(** The loopback device delivers.  Registered in any reachable table with a
    free slot, it gets a fresh id; a frame of up to 1514 bytes sent on that id
    is handed to the installed receiver exactly once, with that id, the same
    bytes and length, and is counted once as transmitted and once as
    received. *)
Theorem net_loopback_delivers s0 s o receiver frame length :
  0 <= loopback_device_id s0 -> steps net_step (net_init s0) s ->
  Exists (fun d => active d = false) (devices s) -> 0 < length <= 1514 ->
  exists s1 id, net_loopback_register s (Some o) = Some (NET_OK, s1, Some id) /\
    exists s2, net_send (net_set_receiver s1 (Some receiver)) id (Some frame) length =
                 Some (NET_OK, s2) /\
      world s2 = receiver id frame length (world s) /\
      stats s2 = count_transmitted
                   (count_received (count_registered (stats s)) length) length.
Proof.
  intros H0 Hs Hfree Hlen.
  assert (net_good s) as Hg.
  { refine (steps_invariant net_step net_good _ _ _ (fun a b Ha Hab => proj1 (step_good a b Hab Ha)) Hs).
    split; [by apply net_init_inv | apply Forall_replicate; by intros [=]]. }
  destruct (loopback_register_spec s o Hg) as (st & s1 & o1 & E & Hg1 & _ & _ & Hst & Hok).
  rewrite (Hst Hfree) in *. destruct (Hok eq_refl) as (id & d & -> & Hid & Hr & Hd & Ha & Ht & Hx & Hm & Hstats & Hu & Hw).
  exists s1, id. split; [done |].
  set (s2 := net_set_receiver s1 (Some receiver)).
  assert (net_good s2) as Hg2 by done.
  assert (accepts s2 id length) as Hacc.
  { unfold accepts, JOSH_NET_MAX_DEVICES, JOSH_NET_MAX_FRAME in *. split_and!; [lia.. |].
    exists d. split_and!; [done | done | lia]. }
  destruct (net_send_loopback s2 id frame length d) as (st2 & s3 & E2 & _ & Hdel);
    [apply Hg2 | lia | lia | done.. |].
  assert (loopback_device_id s2 = id) as Hid2 by done.
  destruct Hdel as (-> & Hs3 & Hw3); [done | by rewrite Hid2 |].
  exists s3. split; [done |]. rewrite Hw3, Hs3. cbn. by rewrite Hid, Hw, Hstats.
Qed.
End NetProofs.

Work required:
In the records, locate each line holding the string "with" and copy it.

Task solution:
(** The loopback device delivers.  Registered in any reachable table with a
    is handed to the installed receiver exactly once, with that id, the same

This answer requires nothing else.